## TASK BRIEF
Whenever the string "destruct" appears in a line below, please copy the line out.

## EXTRACTED INFORMATION
────────
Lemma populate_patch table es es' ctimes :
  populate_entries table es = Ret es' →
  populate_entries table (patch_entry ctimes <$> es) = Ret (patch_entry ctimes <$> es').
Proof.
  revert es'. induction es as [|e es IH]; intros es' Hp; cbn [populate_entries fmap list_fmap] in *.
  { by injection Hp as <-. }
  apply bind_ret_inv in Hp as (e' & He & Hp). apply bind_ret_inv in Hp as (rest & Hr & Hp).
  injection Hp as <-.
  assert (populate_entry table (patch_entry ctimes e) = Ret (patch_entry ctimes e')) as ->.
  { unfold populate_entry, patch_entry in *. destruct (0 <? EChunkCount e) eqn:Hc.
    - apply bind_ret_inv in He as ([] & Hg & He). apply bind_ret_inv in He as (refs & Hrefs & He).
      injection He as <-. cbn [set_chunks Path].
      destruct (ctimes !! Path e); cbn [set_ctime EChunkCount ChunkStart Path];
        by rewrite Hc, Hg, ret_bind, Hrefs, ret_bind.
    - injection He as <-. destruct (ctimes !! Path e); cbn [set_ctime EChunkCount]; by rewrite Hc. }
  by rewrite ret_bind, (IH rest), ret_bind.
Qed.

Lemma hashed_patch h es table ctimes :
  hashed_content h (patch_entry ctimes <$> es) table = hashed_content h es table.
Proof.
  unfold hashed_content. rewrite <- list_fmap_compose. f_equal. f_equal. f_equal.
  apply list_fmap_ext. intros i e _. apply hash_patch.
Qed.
────────
## PROBLEM SOLUTION
  { unfold populate_entry, patch_entry in *. destruct (0 <? EChunkCount e) eqn:Hc.
      destruct (ctimes !! Path e); cbn [set_ctime EChunkCount ChunkStart Path];
    - injection He as <-. destruct (ctimes !! Path e); cbn [set_ctime EChunkCount]; by rewrite Hc. }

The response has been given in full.